= Beginning of Section =

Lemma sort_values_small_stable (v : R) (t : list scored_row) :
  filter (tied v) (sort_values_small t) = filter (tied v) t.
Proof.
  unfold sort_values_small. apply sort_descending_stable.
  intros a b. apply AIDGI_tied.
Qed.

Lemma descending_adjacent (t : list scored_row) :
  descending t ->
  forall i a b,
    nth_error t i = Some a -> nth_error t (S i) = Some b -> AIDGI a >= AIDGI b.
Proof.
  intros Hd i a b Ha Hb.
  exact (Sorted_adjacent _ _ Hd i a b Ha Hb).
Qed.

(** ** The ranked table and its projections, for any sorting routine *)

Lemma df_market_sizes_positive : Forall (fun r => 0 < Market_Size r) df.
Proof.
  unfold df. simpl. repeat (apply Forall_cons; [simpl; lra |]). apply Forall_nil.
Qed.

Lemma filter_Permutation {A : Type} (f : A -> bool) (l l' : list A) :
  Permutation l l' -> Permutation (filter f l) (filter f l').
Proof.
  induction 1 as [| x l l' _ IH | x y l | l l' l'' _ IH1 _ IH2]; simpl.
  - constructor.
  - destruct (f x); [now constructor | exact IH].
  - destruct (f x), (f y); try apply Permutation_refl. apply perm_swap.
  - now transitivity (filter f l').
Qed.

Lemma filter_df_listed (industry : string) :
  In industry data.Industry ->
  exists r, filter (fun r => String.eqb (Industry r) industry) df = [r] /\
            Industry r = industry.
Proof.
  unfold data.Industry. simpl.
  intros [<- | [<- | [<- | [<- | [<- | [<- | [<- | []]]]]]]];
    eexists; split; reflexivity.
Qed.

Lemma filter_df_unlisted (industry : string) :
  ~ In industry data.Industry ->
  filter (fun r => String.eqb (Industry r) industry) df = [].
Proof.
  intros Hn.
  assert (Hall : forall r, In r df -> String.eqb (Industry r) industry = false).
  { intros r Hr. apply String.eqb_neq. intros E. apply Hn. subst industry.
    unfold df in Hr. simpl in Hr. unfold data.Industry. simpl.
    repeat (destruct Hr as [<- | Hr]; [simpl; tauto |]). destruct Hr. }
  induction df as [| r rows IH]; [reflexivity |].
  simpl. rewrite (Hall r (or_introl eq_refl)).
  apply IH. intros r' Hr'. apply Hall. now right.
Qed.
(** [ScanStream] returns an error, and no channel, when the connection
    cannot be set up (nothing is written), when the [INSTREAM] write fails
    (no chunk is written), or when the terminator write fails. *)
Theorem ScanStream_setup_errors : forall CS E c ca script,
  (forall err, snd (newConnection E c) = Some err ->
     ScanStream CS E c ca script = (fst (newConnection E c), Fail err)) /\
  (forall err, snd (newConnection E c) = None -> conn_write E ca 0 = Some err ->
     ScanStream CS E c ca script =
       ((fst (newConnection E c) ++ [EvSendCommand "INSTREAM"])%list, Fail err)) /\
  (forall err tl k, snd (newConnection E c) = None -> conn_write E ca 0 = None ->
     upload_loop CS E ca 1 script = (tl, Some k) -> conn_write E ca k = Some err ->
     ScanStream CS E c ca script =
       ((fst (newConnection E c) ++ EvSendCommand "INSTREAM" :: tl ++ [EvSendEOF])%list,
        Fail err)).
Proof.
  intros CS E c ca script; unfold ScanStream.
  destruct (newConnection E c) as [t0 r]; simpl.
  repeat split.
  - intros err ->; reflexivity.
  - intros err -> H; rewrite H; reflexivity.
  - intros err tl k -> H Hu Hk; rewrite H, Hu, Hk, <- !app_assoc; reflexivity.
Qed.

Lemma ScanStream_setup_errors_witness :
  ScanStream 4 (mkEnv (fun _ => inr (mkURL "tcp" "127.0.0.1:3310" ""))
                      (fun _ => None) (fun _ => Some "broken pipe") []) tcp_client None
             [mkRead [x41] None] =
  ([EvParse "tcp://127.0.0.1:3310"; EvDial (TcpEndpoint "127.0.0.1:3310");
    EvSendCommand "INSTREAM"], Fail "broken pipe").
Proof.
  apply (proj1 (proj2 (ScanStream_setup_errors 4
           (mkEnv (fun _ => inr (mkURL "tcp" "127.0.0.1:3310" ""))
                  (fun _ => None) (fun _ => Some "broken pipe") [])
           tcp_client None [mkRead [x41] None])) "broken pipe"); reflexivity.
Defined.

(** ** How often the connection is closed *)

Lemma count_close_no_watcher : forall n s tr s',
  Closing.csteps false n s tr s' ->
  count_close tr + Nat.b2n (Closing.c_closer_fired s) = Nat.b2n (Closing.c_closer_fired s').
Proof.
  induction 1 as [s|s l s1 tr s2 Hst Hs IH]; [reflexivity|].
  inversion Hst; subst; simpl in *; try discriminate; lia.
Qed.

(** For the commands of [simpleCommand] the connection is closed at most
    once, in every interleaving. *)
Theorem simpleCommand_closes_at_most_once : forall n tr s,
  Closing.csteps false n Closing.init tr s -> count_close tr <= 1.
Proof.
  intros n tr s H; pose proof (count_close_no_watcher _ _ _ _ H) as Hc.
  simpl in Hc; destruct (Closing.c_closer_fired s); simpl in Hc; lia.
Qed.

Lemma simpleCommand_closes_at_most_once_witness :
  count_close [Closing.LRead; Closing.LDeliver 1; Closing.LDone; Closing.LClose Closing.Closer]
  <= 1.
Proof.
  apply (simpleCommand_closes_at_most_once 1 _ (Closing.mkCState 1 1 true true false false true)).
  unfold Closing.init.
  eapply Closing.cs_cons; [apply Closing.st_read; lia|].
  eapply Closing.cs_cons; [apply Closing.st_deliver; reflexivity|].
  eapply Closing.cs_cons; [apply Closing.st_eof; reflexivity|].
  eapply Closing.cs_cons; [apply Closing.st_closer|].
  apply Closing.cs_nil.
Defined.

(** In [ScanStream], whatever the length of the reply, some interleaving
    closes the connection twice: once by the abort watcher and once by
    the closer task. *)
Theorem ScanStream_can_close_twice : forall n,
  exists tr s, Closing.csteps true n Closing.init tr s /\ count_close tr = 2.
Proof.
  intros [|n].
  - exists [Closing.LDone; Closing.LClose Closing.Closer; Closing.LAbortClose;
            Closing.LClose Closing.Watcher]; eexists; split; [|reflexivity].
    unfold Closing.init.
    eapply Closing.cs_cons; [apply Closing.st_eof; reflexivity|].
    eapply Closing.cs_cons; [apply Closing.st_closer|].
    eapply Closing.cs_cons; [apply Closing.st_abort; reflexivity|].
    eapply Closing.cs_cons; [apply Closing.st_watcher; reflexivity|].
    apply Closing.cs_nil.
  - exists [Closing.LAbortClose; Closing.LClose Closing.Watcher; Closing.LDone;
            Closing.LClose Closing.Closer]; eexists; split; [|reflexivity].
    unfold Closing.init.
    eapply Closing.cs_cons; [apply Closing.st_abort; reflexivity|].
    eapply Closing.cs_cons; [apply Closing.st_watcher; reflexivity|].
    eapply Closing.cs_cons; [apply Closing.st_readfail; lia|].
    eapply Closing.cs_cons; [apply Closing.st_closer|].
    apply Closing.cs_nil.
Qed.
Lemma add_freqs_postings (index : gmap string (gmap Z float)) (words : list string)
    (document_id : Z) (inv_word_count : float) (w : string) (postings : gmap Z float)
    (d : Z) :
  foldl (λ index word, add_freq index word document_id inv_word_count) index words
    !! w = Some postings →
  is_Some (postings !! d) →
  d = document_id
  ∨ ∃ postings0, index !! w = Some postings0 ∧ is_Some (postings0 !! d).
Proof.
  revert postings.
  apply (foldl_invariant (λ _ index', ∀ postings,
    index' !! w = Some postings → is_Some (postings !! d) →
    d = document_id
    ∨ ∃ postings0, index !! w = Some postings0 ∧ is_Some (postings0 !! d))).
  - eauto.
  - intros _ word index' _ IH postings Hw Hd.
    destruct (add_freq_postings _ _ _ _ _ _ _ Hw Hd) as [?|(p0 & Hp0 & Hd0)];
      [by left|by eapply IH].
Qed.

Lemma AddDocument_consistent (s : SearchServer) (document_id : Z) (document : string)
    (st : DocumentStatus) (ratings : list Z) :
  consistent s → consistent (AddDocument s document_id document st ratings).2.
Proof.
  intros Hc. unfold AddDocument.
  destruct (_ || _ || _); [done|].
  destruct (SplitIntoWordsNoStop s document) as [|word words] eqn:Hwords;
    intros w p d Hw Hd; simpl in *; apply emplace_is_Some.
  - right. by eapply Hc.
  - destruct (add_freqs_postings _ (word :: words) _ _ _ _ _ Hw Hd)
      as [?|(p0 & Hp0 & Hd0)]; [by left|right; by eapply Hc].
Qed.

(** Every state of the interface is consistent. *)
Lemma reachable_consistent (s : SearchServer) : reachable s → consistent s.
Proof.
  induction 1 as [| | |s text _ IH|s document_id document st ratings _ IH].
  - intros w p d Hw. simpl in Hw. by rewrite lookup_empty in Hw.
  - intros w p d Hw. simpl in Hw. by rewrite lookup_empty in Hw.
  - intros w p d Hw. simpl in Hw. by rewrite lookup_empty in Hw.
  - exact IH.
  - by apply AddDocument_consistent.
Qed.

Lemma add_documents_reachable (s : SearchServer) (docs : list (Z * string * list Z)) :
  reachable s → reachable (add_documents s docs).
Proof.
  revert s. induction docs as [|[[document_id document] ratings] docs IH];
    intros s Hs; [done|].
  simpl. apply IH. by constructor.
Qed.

= End of Section =

Search the records line by line for the word "docs" and copy every line where it appears.

REPLY TO THE TASK:
Lemma add_documents_reachable (s : SearchServer) (docs : list (Z * string * list Z)) :
  reachable s → reachable (add_documents s docs).
  revert s. induction docs as [|[[document_id document] ratings] docs IH];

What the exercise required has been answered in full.